Sirui Hua of NowThis explains why communicators should stop thinking of AI as a writer and start thinking of it like a team of specialists.
Sirui Hua, head of audience and analytics at NowThis, is the infrastructure behind the storytellers, the person who makes sure great work finds the audience it deserves. At NowThis, Hua leads audience strategy and AI innovation for the global video brand, building tools that support creators and turn data into faster, smarter creative decisions.
Hua will speak at Ragan’s upcoming virtual AI Communications Conference, where he’ll break down agentic workflows and how they’re starting to show up in comms, from multi-step research and drafting to automated content flows.
What first sparked your interest in audience strategy?
My first job was at a PR agency in China, helping global brands build their social presence on Weibo and WeChat. That’s where I first saw the power of social media and realized how much I enjoyed connecting brands directly with their audiences. The real spark came later, from production. I joined NowThis 10 years ago as an associate producer, learning how a story actually gets built, from the opening hook to the emotional payoff. So when I eventually moved into analytics, I wasn’t just looking at numbers on a chart. I could see the narrative beats inside them. I’ve believed ever since that even the most brilliant storytelling can get lost without the right strategy and support, and I decided my job was to become the infrastructure that supports creators: decoding audience interests, algorithms and trends so storytellers can focus on making magic, knowing their work will find the audience it deserves.

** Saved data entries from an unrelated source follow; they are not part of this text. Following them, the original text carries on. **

(** * Logic-tree engine of [openquake/hazardlib/lt.py]

    A shallow embedding of the logic-tree module: validation of planar
    geometries, branch-set filters, path enumeration, seeded sampling and
    the application of uncertainties to a source group.

    Conventions.
    - Python floats that only take part in comparisons, products and sums
      (weights, coordinates) are rationals [Q]; rounding is not modelled.
    - Exceptions are values of [Exn]; a computation returns [result A].
    - Objects with identity (sources, MFDs, lists, groups) live in an
      explicit store; an address is the identity of the object. *)

From Stdlib Require Import QArith Qabs ZArith Lia.
From stdpp Require Import base option list strings pretty.

Set Warnings "-register-all".

Local Open Scope string_scope.
Local Open Scope list_scope.

(** ** Exceptions *)

(** The state of a source as far as [lt.py] reads or writes it.  The source
    classes live in [openquake.hazardlib.source], outside this module. *)

(** Modelled from the spec: the source class hierarchy is not part of the
    module; the only relation the code relies on is the one its comment
    states, "area source extends point source". *)
Inductive SourceClass : Type :=
  | PointSource
  | AreaSource
  | SimpleFaultSource
  | ComplexFaultSource
  | CharacteristicFaultSource
  | OtherSource (name : string).

Definition isinstance (c target : SourceClass) : bool :=
  match target, c with
  | PointSource, (PointSource | AreaSource) => true
  | AreaSource, AreaSource => true
  | SimpleFaultSource, SimpleFaultSource => true
  | ComplexFaultSource, ComplexFaultSource => true
  | CharacteristicFaultSource, CharacteristicFaultSource => true
  | _, _ => false
  end.

(** Parsed uncertainty values: numbers, strings and sequences of values. *)
Inductive Value : Type :=
  | VNum (q : Q)
  | VStr (s : string)
  | VSeq (items : list Value).

(** One call [obj.modify(name, dict(...))]: the operation name and its
    keyword arguments.  [modify] itself belongs to the source and MFD
    classes, so an object records the calls it received, in order. *)
Definition Modification : Type := string * list (string * Value).

(** The identity of an object in the store. *)
Abbreviation addr := nat (only parsing).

If you’re only using AI to draft content, what opportunities are you missing?
Honestly, almost all of them. Drafting is the smallest part of what the latest AI tools can do now. If AI only writes your first drafts, you’re still the operator: you’re doing the research, moving the files, formatting the report, and hitting send. The shift I keep pushing on is going from operator to manager or editor. You set the goal and the standard, the AI runs the steps in the middle, and you stay where your judgment matters most, which is deciding what’s worth doing and whether the result is good enough to ship. Using a frontier model just to write drafts is like buying the latest smartphone and only making phone calls with it. The blank page used to be the bottleneck. Now the bottleneck is the workflow around the draft, and the context you’ve built up that the AI can reuse the next time.
Can you give us a sneak peek at one real-world workflow you’ll walk through during the session?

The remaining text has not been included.